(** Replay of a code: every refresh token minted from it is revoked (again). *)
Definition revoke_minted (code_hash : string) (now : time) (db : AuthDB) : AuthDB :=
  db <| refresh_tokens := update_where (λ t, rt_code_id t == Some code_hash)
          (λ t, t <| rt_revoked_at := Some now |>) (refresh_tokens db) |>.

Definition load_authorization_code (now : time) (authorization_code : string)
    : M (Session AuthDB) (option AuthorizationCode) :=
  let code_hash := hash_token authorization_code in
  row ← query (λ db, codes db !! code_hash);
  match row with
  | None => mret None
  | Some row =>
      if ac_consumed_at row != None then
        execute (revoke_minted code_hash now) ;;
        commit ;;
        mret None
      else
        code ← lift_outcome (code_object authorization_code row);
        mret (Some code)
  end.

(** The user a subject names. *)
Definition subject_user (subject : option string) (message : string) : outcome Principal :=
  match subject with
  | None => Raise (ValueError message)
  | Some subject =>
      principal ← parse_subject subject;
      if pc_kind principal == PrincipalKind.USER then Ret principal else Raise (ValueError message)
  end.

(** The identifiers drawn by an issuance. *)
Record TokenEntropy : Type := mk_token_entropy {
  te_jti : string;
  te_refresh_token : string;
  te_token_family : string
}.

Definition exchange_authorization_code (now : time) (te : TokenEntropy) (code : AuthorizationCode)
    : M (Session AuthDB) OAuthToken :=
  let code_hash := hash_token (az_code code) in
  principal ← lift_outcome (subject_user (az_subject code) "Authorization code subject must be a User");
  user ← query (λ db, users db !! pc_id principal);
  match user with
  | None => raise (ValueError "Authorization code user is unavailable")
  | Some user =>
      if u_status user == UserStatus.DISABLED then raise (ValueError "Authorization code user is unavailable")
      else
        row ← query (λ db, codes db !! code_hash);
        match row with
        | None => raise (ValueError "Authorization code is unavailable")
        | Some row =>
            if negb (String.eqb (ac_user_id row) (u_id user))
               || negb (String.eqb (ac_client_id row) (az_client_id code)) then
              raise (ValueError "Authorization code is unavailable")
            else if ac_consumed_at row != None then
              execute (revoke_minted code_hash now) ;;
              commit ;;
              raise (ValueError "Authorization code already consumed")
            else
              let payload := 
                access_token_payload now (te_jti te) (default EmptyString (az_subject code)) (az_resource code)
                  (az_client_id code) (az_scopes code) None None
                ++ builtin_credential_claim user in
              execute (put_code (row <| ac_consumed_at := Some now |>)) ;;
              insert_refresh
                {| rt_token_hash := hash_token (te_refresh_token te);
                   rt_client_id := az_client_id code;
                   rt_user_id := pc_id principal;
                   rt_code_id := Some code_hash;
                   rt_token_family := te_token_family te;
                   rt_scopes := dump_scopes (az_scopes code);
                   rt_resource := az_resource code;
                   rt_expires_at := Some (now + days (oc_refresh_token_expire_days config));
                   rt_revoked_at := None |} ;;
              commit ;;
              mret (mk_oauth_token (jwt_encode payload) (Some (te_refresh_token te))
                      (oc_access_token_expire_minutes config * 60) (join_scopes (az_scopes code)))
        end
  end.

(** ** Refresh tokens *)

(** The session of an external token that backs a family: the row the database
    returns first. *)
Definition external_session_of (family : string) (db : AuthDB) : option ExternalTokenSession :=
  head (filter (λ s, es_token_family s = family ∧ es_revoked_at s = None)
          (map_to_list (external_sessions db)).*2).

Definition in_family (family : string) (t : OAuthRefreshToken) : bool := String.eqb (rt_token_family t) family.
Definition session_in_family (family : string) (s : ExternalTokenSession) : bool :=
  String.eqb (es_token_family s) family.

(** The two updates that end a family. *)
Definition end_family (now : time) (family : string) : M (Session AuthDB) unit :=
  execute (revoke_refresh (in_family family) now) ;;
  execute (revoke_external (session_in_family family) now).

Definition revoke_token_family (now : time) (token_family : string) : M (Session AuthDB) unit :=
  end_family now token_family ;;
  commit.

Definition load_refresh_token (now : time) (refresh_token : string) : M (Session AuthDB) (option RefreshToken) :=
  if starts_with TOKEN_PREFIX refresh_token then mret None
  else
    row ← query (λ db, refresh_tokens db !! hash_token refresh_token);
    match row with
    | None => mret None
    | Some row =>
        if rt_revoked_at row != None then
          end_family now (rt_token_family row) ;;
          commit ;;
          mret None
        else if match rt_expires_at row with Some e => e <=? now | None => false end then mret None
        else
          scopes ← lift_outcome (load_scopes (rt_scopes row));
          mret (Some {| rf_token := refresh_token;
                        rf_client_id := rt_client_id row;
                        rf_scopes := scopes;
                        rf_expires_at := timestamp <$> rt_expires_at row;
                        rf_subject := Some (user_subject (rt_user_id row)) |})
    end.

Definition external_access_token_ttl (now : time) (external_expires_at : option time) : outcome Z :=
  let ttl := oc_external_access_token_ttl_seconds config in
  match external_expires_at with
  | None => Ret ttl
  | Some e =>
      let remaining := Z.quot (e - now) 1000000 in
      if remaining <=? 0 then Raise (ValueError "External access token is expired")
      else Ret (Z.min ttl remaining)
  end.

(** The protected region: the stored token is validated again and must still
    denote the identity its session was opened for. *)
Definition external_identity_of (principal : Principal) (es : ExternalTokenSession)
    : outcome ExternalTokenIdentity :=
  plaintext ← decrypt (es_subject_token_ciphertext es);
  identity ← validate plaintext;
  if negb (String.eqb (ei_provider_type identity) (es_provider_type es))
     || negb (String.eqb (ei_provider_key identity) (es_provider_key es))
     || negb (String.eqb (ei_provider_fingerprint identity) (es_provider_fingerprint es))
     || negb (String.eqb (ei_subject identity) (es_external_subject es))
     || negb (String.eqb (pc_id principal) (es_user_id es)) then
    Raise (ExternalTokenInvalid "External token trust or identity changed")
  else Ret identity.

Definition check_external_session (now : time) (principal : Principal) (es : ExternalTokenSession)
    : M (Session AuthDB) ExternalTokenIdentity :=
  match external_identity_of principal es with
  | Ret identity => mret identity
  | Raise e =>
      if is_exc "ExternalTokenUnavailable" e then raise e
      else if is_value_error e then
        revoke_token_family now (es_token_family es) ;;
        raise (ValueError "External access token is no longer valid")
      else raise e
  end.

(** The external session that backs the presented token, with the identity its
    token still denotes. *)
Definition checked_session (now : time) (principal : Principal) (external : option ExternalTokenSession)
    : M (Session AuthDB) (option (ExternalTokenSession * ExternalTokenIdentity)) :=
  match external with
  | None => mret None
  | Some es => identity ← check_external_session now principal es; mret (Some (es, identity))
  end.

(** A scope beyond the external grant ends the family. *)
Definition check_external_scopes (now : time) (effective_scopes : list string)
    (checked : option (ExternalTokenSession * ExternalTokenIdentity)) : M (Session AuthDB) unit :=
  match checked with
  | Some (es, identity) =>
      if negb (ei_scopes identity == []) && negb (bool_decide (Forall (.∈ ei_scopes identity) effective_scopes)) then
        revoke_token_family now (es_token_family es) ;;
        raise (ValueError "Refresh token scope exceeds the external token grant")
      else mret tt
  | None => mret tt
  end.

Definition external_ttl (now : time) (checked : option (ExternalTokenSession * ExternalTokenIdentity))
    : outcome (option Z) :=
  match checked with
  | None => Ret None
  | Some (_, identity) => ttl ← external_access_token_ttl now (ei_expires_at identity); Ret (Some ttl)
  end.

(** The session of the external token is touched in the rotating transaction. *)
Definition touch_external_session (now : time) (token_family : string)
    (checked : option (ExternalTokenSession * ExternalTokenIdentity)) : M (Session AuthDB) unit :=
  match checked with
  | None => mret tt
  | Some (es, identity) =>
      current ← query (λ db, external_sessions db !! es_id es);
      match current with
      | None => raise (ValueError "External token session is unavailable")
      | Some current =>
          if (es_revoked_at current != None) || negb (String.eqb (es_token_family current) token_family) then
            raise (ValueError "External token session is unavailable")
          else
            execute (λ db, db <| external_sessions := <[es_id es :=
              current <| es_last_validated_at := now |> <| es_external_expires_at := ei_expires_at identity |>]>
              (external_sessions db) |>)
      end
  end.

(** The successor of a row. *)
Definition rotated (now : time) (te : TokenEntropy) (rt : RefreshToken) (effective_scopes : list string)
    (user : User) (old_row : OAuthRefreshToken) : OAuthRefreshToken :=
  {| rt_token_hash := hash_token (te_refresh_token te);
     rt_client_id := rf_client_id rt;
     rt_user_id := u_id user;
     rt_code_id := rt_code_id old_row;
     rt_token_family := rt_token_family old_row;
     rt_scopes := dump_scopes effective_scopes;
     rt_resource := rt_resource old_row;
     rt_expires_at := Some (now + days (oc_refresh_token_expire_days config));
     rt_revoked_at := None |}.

☆ ☆ ☆ ☆

## Prompt:
Only certain lines are wanted. Please return exactly those from the top of the data through the line with "db <| refresh_tokens".

## Response area:
(** Replay of a code: every refresh token minted from it is revoked (again). *)
Definition revoke_minted (code_hash : string) (now : time) (db : AuthDB) : AuthDB :=
  db <| refresh_tokens := update_where (λ t, rt_code_id t == Some code_hash)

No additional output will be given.